Some quotes I found on Farasha Euker’s blog:
The mention of Freud’s hypothesis is designed to give the pamphlet a scientific veneer, but it is so much bungling by an amateur. Freud’s theory has now become a fad. I mistrust sex theories expounded in articles, treatises, pamphlets, etc. — in short, the theories dealt with in that specific literature which sprouts so luxuriantly on the dung heap of bourgeois society. I mistrust those who are always absorbed in the sex problems, the way an Indian saint is absorbed in the contemplation of his navel. It seems to me that this superabundance of sex theories, which for the most part are mere hypotheses, and often quite arbitrary ones, stems from a personal need. It springs from the desire to justify one’s own abnormal or excessive sex life before bourgeois morality and to plead for tolerance towards oneself. This veiled respect for bourgeois morality is as repugnant to me as rooting about in all that bears on sex. No matter how rebellious and revolutionary it may be made to appear, it is in the final analysis thoroughly bourgeois. (Clara Zetkin, Reminiscences of Lenin, p. 101)
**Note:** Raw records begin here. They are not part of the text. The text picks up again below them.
(* ===== verification/DdmServing.v ===== *)
(** * What is advertised is what is served

    A manifest names declarations with their tokens; the device then fetches them one by
    one, and in between administrators may change declarations. The engine keeps the
    revisions a snapshot names, so until the declaration is deleted every item of the
    manifest can be fetched, and the bytes served are those whose hash was advertised. *)
From S2P Require Import Prelude GoStrings OsVersion Support Mdm Storage Sha256 Json DdmTypes DdmStore DdmDecl DdmEngine DdmInv DdmNotify DdmDelivery.

Section Serving.
Context {JC : JsonCodec} {DS : DdmSchema}.

(** What the registry says of the two generated declarations. *)
Hypothesis subscriptions_kind : lookupType DeclarationTypeManagementStatusSubscriptions = Ok KindConfiguration.
Hypothesis activation_kind : lookupType DeclarationTypeActivationSimple = Ok KindActivation.

(** A relation between identifiers and the bytes that are stored for them: parsed declarations
    and expanded ones have it. *)
Variable R : bytes → bytes → Prop.
Hypothesis parsed_R : ∀ doc target d, parseDeclaration doc target = Ok d → R (d_Identifier d) (Canonical d).
Hypothesis canonical_R : ∀ i typ payload c, canonicalDeclaration i typ payload = Ok c → R i c.
Hypothesis expanded_R : ∀ out c env, Canonicalize out = Some c → splitCanonical c = Ok env → R (env_Identifier env) c.

(** ** Tokens are derived from bytes *)

Definition names_bytes (i t c : bytes) : Prop := t = TokenFor c ∧ R i c.

Definition tokens_derived (st : state) : Prop :=
  ∀ i t v, versions st !! (i, t) = Some v → names_bytes i t (v_Canonical v).

Lemma derived_store d st : names_bytes (d_Identifier d) (d_ServerToken d) (Canonical d) → tokens_derived st → tokens_derived (store_declaration d st).
Proof.
  intros Hd Hst i t v. rewrite store_declaration_versions. destruct (versions st !! (i, t)) eqn:Hv; [intros [= <-]; by eapply Hst|].
  case_decide as E; [|done]. injection E as -> ->. intros [= <-]. exact Hd.
Qed.

Lemma derived_put d b st st' : (∀ d0, d = Some d0 → names_bytes (d_Identifier d0) (d_ServerToken d0) (Canonical d0)) →
  PutDeclaration d st = Ok (b, st') → tokens_derived st → tokens_derived st'.
Proof.
  intros Hd [[_ ->]|(d0 & rec & -> & _ & -> & Erec & _)]%PutDeclaration_inv; [done|]. apply derived_store.
  assert (d_Identifier rec = d_Identifier d0 ∧ d_ServerToken rec = d_ServerToken d0 ∧ Canonical rec = Canonical d0) as (-> & -> & ->) by (by rewrite Erec). by apply Hd.
Qed.

(** A call that writes no revision. *)
Definition fewer_versions (st st' : state) : Prop := ∀ k v, versions st' !! k = Some v → versions st !! k = Some v.
Lemma derived_fewer st st' : fewer_versions st st' → tokens_derived st → tokens_derived st'.
Proof. intros H Hd i t v Hv. by eapply Hd, H. Qed.


(** ** Items of a manifest *)

(** An item stands for a stored declaration, or it is a generated subscription. *)
Inductive item_ok (e : Engine) (st : state) (it : SnapshotItem) : Prop :=
| stored_item d : decls st !! Identifier (Ref it) = Some d → BaseToken it = d_ServerToken d →
    (Expanded it = None → ServerToken (Ref it) = d_ServerToken d) →
    (∀ c, Expanded it = Some c → names_bytes (Identifier (Ref it)) (ServerToken (Ref it)) c) → item_ok e st it
| generated_item c : subs_Enabled e = true → subscriptionReference (Ref it) = true → BaseToken it = [] →
    Expanded it = Some c → names_bytes (Identifier (Ref it)) (ServerToken (Ref it)) c → item_ok e st it.

Lemma expand_ok e id d it st : expand e id d = Ok it → decls st !! d_Identifier d = Some d →
  item_ok e st it ∧ Identifier (Ref it) = d_Identifier d.
Proof.
  intros H Hd.
  assert (∀ it, it = mkItem (declaration_ref d) (d_ServerToken d) None → item_ok e st it ∧ Identifier (Ref it) = d_Identifier d) as Hplain.
  { intros x ->. split; [|done]. by eapply (stored_item _ _ _ d). }
  unfold expand in H. destruct (expander e) as [f|]; [|injection H as <-; by apply Hplain].
  destruct (f id d) as [out|]; [|done]. destruct (_ || _); [injection H as <-; by apply Hplain|].
  destruct (Canonicalize out) as [c|] eqn:Hc; [|done]. case_bool_decide; [injection H as <-; by apply Hplain|].
  destruct (splitCanonical c) as [env|] eqn:Hsp; [|done]. destruct (bool_decide _ || _) eqn:Hi; [done|].
  apply orb_false_iff in Hi as [Hi _]. apply bool_decide_eq_false, dec_stable in Hi. injection H as <-. split; [|done].
  eapply (stored_item _ _ _ d); [done|done|done|]. intros ? [= <-]. split; [done|]. cbn. rewrite <-Hi. by eapply expanded_R.
Qed.

Definition all_stored (st : state) (ds : list Declaration) : Prop := Forall (λ d, decls st !! d_Identifier d = Some d) ds.

Lemma expand_all_ok e id ds st : ∀ its, all_stored st ds → expand_all e id ds = Ok its →
  Forall (item_ok e st) its ∧ Identifier ∘ Ref <$> its = d_Identifier <$> ds.
Proof.
  induction ds as [|d ds IH]; intros its Hds H; cbn in H; [by injection H as <-|].
  apply Forall_cons in Hds as [Hd Hds]. apply bind_Ok_inv in H as (it & He & H). apply bind_Ok_inv in H as (its' & Ha & H).
  injection H as <-. destruct (expand_ok _ _ _ _ _ He Hd) as [Hok Hid]. destruct (IH its' Hds Ha) as [Hoks Hids].
  split; [by constructor|]. cbn. by rewrite Hid, <-Hids.
Qed.

Lemma generated_ok e st identifier typ payload it :
  generatedSubscriptionItem e identifier typ payload = Ok it → subs_Enabled e = true →
  (∀ k, lookupType typ = Ok k → subscriptionReference (mkRef k identifier []) = true) →
  item_ok e st it ∧ Identifier (Ref it) = identifier.
Proof.
  intros H He Hk. unfold generatedSubscriptionItem in H. apply bind_Ok_inv in H as (d & Hd & H). injection H as <-.
  pose proof (parsed_R _ _ _ Hd) as HR. unfold parseDeclaration in Hd. cbn [mbind option_bind decode_envelope] in Hd.
  change (envelope_members true [(bs "Type", JStr typ); (bs "Identifier", JStr identifier); (bs "Payload", payload)] noEnvelope)
    with (Some (mkEnvelope typ identifier [] (Some payload))) in Hd. cbn [env_Type env_Identifier] in Hd.
  go_binds Hd. split; [|done]. eapply generated_item; [done|exact (Hk _ Hb1)|done|done|by split].
Qed.

(** ** The declarations of a manifest are distinct *)

Lemma by_identifier_ok st s : WF st → all_stored st (declarationsByIdentifier s st) ∧
  NoDup (d_Identifier <$> declarationsByIdentifier s st).
Proof.
  intros Hw. unfold declarationsByIdentifier.
  assert (NoDup (sortedKeys s)) as Hn by (unfold sortedKeys; rewrite sort_strings_perm; apply NoDup_elements).
  induction Hn as [|i l Hi _ [IH1 IH2]]; [split; constructor|]. cbn. destruct (decls st !! i) as [d|] eqn:Hd; [|done].
  pose proof (wf_decls st Hw _ _ Hd) as Hid. cbn. split; [constructor; [by rewrite Hid|done]|].
  constructor; [|done]. rewrite Hid, list_elem_of_fmap. intros (d' & E & (j & Hj & Hdj)%list_elem_of_omap).
  apply (wf_decls st Hw) in Hdj. congruence.
Qed.

Definition resolved (st : state) (ds : list Declaration) (seen : gset bytes) : Prop :=
  all_stored st ds ∧ NoDup (d_Identifier <$> ds) ∧ seen = list_to_set (d_Identifier <$> ds).

Lemma resolve_names_ok st names : WF st → ∀ ds seen ds' seen', resolved st ds seen →
  resolve_names st names ds seen = Ok (ds', seen') → resolved st ds' seen'.
Proof.
  intros Hw. induction names as [|n names IH]; intros ds seen ds' seen' Hr H; cbn in H; [by simplify_eq|].
  case_bool_decide as Hn; [by eapply IH|]. destruct (GetDeclaration n st) as [d|x] eqn:Hg.
  - eapply IH, H. destruct Hr as (H1 & H2 & ->). unfold GetDeclaration in Hg. go_binds Hg.
    destruct (decls st !! n) as [d'|] eqn:Hd; [|done]. injection Hg as ->. pose proof (wf_decls st Hw _ _ Hd) as Hid. subst n.
    split_and!.
    + apply Forall_app. split; [done|by apply Forall_singleton].
    + rewrite fmap_app. apply NoDup_app. split_and!; [done| |apply NoDup_singleton]. intros x Hx. set_solver.
    + rewrite fmap_app. set_solver.
  - destruct (Is x ErrNotFound); [by eapply IH|done].
Qed.

Lemma resolve_all_ok st id rs : WF st → ∀ ds seen ds' seen', resolved st ds seen →
  resolve_all st id rs ds seen = Ok (ds', seen') → resolved st ds' seen'.
Proof.
  intros Hw. induction rs as [|r rs IH]; intros ds seen ds' seen' Hr H; cbn in H; [by simplify_eq|].
  destruct (r id) as [names|]; [|done]. apply bind_Ok_inv in H as ([ds1 seen1] & Hn & H).
  eapply IH; [|exact H]. by eapply resolve_names_ok.
Qed.
Lemma canon_split v c env : good MaxDepth v → canon v = Ok c → splitCanonical c = Ok env → renderable env.
Proof.
  intros Hg Hc. unfold splitCanonical. rewrite (decode_canon _ _ Hg Hc). cbn [mbind option_bind].
  destruct (decode_envelope false (norm v)) as [e|] eqn:E; [|done]. intros [= <-].
  assert (renderable noEnvelope) as H0 by (split; [apply valid_nil|apply valid_nil|apply inner_empty]).
  destruct v as [| | | | |ms]; try done; [by injection E as <-|]. destruct (inner_members ms c Hg Hc) as (ms' & En & Hin).
  rewrite En in E. by eapply members_renderable.
Qed.

(** ** Rendering *)

(** The document a device receives. *)
Definition served_document (env : declarationEnvelope) (token : bytes) : json :=
  JObj [(bs "Identifier", JStr (env_Identifier env)); (bs "Payload", payload_of env);
        (bs "ServerToken", JStr token); (bs "Type", JStr (env_Type env))].

Lemma document_marshals env token : renderable env → valid_utf8 token →
  ∃ body, Marshal_value (served_document env token) = Some body ∧ json_decode body = Some (served_document env token).
Proof.
  intros [H1 H2 ((k & Ek & Hg) & (b & Hb) & Hn)%inner_spec] Ht. set (w := served_document env token).
  assert (good MaxDepth w) as Hw.
  { rewrite Ek. split; [apply (bool_decide_unpack _); vm_compute; exact I|].
    assert (∀ s, valid_utf8 s → good k (JStr s)) as Hs by (intros s; by destruct k).
    repeat (apply Forall_cons; split; [split; [apply (bool_decide_unpack _); vm_compute; exact I|by try apply Hs]|]). constructor. }
  assert (norm w = w) as Hnw.
  { unfold w, served_document. cbn [norm fmap list_fmap fst snd]. rewrite Hn. done. }
  assert (∃ body, canon w = Ok body) as [body Hbody].
  { unfold w, served_document. rewrite canon_obj. cbn [canon_members]. rewrite Hb. cbn. eauto. }
  exists body. split.
  - unfold Marshal_value. by rewrite decide_True, Hbody.
  - rewrite <-Hnw. by apply decode_canon.
Qed.

Lemma ascii_text_valid s : Forall (λ c, 0 ≤ c < 128) s → valid_utf8 s.
Proof.
  induction 1 as [|c s Hc _ IH]; [apply valid_nil|]. change (valid_utf8 ([c] ++ s)). apply valid_app; [by apply ascii_valid|done].
Qed.

Lemma TokenFor_valid c : valid_utf8 (TokenFor c).
Proof.
  apply ascii_text_valid. destruct (Sum256_spec c) as [_ Hb]. destruct (hex_spec (Sum256 c) Hb) as [Hx _].
  eapply Forall_impl; [exact Hx|]. unfold is_hex. lia.
Qed.

(** The bytes stored for a declaration: the document of an envelope with its identifier. *)
Definition document_of (i c : bytes) : Prop := ∃ env, splitCanonical c = Ok env ∧ env_Identifier env = i ∧ renderable env.
(** C21 For the challenge that was issued with a realm and a nonce, the verifier accepts a
    response exactly when it parses to parameters that are in order for that realm and
    nonce, the user named in it is known, and the digest is the one computed from the
    user's secret; what it refuses otherwise is a bad digest, never a failure of the
    server, unless the lookup of the user fails itself. *)
Theorem HA1Verifier_spec ha1 user realm nonce resp : 34 ∉ realm → 34 ∉ nonce →
  let i := mkVerifyInput user realm (challenge_text realm nonce) resp in
  ((HA1Verifier ha1 i).1 = true ↔
     ∃ p h1, parseDigestParams resp = Ok p ∧ in_order p realm nonce ∧ ha1 (param p "username") realm = Ok h1 ∧ h1 ≠ [] ∧
       to_lower (param p "response") = expectedDigest h1 p) ∧
  (∀ e, (HA1Verifier ha1 i).2 = Some e → (HA1Verifier ha1 i).1 = false ∧ (e = badDigest ∨ ∃ u, ha1 u realm = Err e)).
Proof.
  intros Hr Hn i. unfold HA1Verifier. change (vi_DigestResponse i) with resp. change (vi_Realm i) with realm.
  destruct (parseDigestParams resp) as [p|e] eqn:Hp; cbn [fst snd].
  2:{ apply parseDigestParams_total in Hp as ->. split; [split; [done|]; by intros (? & ? & ? & _)|]. intros e [= <-]. auto. }
  pose proof (checkDigestParams_spec p user realm nonce resp Hr Hn) as Hc. fold i in Hc.
  destruct (checkDigestParams p i) as [u|e]; cbn [fst snd].
  2:{ destruct Hc as [-> Hc]. split; [split; [done|]; by intros (? & ? & [= <-] & ? & _)|]. intros e [= <-]. auto. }
  destruct (ha1 (param p "username") realm) as [h1|e] eqn:Hh; cbn [fst snd].
  2:{ split; [split; [done|]; intros (? & ? & [= <-] & _ & Hh' & _); congruence|]. intros e' [= <-]. eauto. }
  case_bool_decide as Hh1; cbn [fst snd].
  { split; [|done]. split; [done|]. intros (? & ? & [= <-] & _ & Hh' & Hne & _). congruence. }
  split; [|done]. rewrite bool_decide_eq_true. split; [intros He; by exists p, h1|]. intros (? & ? & [= <-] & _ & Hh' & _ & He). congruence.
Qed.
End Parse.

(** ** One answer per challenge *)

(** Changing what is stored for one user keeps it a target, if the state stays its own. *)
Lemma target_update s id o :
  userAuthTargetLocked s id = Ok tt → (∀ st, o = Some st → ua_ID st = id) →
  userAuthTargetLocked (s <| userAuth := partial_alter (λ _, o) (ID id) (userAuth s) |>) id = Ok tt.
Proof.
  unfold userAuthTargetLocked. destruct (Validate id); [|done]. destruct (negb _); [done|]. cbn [reject mbind result_bind].
  change (enrollments (s <| userAuth := _ |>)) with (enrollments s).
  destruct (match enrollments s !! ID id with Some _ => _ | None => false end); [done|]. cbn [reject mbind result_bind].
  assert (∀ f, userAuth (s <| userAuth := f |>) = f) as Hua by done. rewrite Hua, lookup_partial_alter_eq.
  intros H Ho. apply bind_Ok_inv in H as (? & _ & H).
  assert (match o with Some existing => bool_decide (ua_ID existing ≠ id) | None => false end = false) as ->.
  { destruct o as [st|]; [|done]. apply bool_decide_eq_false. intros Hne. by destruct Hne; apply Ho. }
  exact H.
Qed.
Lemma target_own s id st : userAuthTargetLocked s id = Ok tt → userAuth s !! ID id = Some st → ua_ID st = id.
Proof.
  unfold userAuthTargetLocked. intros H Hst. rewrite Hst in H. destruct (Validate id); [|done]. destruct (negb _); [done|]. cbn [reject mbind result_bind] in H.
  apply bind_Ok_inv in H as (? & _ & H). apply bind_Ok_inv in H as (? & H & _). by case_bool_decide.
Qed.

Lemma ClearUserAuth_after s id u s' : ClearUserAuth s id = Ok (u, s') → UserAuth s' id = Err ErrNotFound.
Proof.
  unfold ClearUserAuth. intros H. apply bind_Ok_inv in H as ([] & Ht & [= <- <-]). unfold UserAuth.
  assert (userAuthTargetLocked (s <| userAuth := delete (ID id) (userAuth s) |>) id = Ok tt) as -> by (by apply (target_update s id None)).
  cbn [mbind result_bind]. unfold setf; cbn [userAuth]. by rewrite lookup_delete_eq.
Qed.
Lemma StoreUserAuthToken_after s id tok raw now u s' : StoreUserAuthToken s id tok raw now = Ok (u, s') →
  ∃ st, UserAuth s' id = Ok st ∧ Challenge st = [] ∧ AuthToken st = tok ∧ TokenAt st = now.
Proof.
  unfold StoreUserAuthToken. intros H. apply bind_Ok_inv in H as (? & _ & H). apply bind_Ok_inv in H as ([] & Ht & H).
  destruct (userAuth s !! ID id) as [st|] eqn:Hst; [|done]. pose proof (target_own _ _ _ Ht Hst) as Hid. cbv zeta in H.
  set (st' := st <| AuthToken := _ |> <| TokenAt := _ |> <| Challenge := _ |> <| ChallengeAt := _ |> <| DigestRaw := _ |>) in H.
  assert (UserAuth (s <| userAuth := <[ID id := st']> (userAuth s) |>) id = Ok st') as Hu.
  { unfold UserAuth. assert (userAuthTargetLocked (s <| userAuth := <[ID id := st']> (userAuth s) |>) id = Ok tt) as ->
      by (apply (target_update s id (Some st') Ht); by intros ? [= <-]). cbn [mbind result_bind]. unfold setf; cbn [userAuth]. by rewrite lookup_insert_eq. }
  exists st'. apply Ok_pair_inv in H as [_ <-]. by split_and!.
Qed.

Definition noToken : UserAuthenticateResponse := mkUserAuthResponse None (Some []).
You must be aware of the famous theory that in communist society the satisfaction of sexual desire, of love, will be as simple and unimportant as drinking a glass of water. The glass of water theory has made our young people mad, quite mad…I think this glass of water theory is completely un-Marxist, and moreover, anti-social. In sexual life there is not only simple nature to be considered, but also cultural characteristics, whether they are of a high or low order…Of course, thirst must be satisfied. But will the normal man in normal circumstances lie down in the gutter and drink out of a puddle, or out of a glass with a rim greasy from many lips? But the social aspect is the most important of all. Drinking water is of course an individual affair. But in love two lives are concerned, and a third, a new life, arises. It is that which gives it its social interest, which gives rise to a duty towards the community. (Clara Zetkin, Reminiscences of Lenin, p. 49)
Long time readers will know of my youthful career as a Trostskyist provocateur, and as I wrote three years ago now, I think Marxist thinking has ultimately helped me as a mature adult to be able to think of and analyze reality in terms of deep causes rather than superficial trends based on sloganeering. Even still, I am fond of the Marxist hermeneutic tool of discussing the “laws of motion” of how an idea, object, or person moves through space and time. It makes you “think on your feet” rather than stay in one place and “reify” an object as if it were already dead weight.
But Marxism ultimately proved disappointing because the real old authors, or rather the ones that didn’t slaughter too many people (Marx, Engels, Lenin, Trotsky, Mandel, etc.) were too “old school” when it came to culture. They believed too much in reason and the power of culture to transform the human psyche. Indeed, the Italian Marxist Antonio Gramsci would teach his proletarian revolutionary workers Latin because he knew that it would teach them how to think. This is a far cry from what the “New Left” degenerated into: a bunch of loud-mouth, uncouth people obsessed with their bodily functions and personal “self-expression”.
Take the above quotes for example. Here is Lenin, the only Marxist who brought about a real, bonafide dictatorship of the proletariat according to Marxist orthodoxy, condemning Freud for being too obsessed with sex. Here is the ultimate revolutionary discussing sex in the context of “duty towards the community”. Would that the Christopher Wests’ and Karol Wojtylas’ of the world follow this atheist’s example in not trying to “sexualize reality“, making it the prism through which we see the mystery of Creation!
Alas, such common sense is not so common anymore, especially amongst the would-be Lenin’s of today. As I said three years ago, I admire my time as a Marxist not for how revolutionary it taught me to be, but rather how traditional. Vyperod!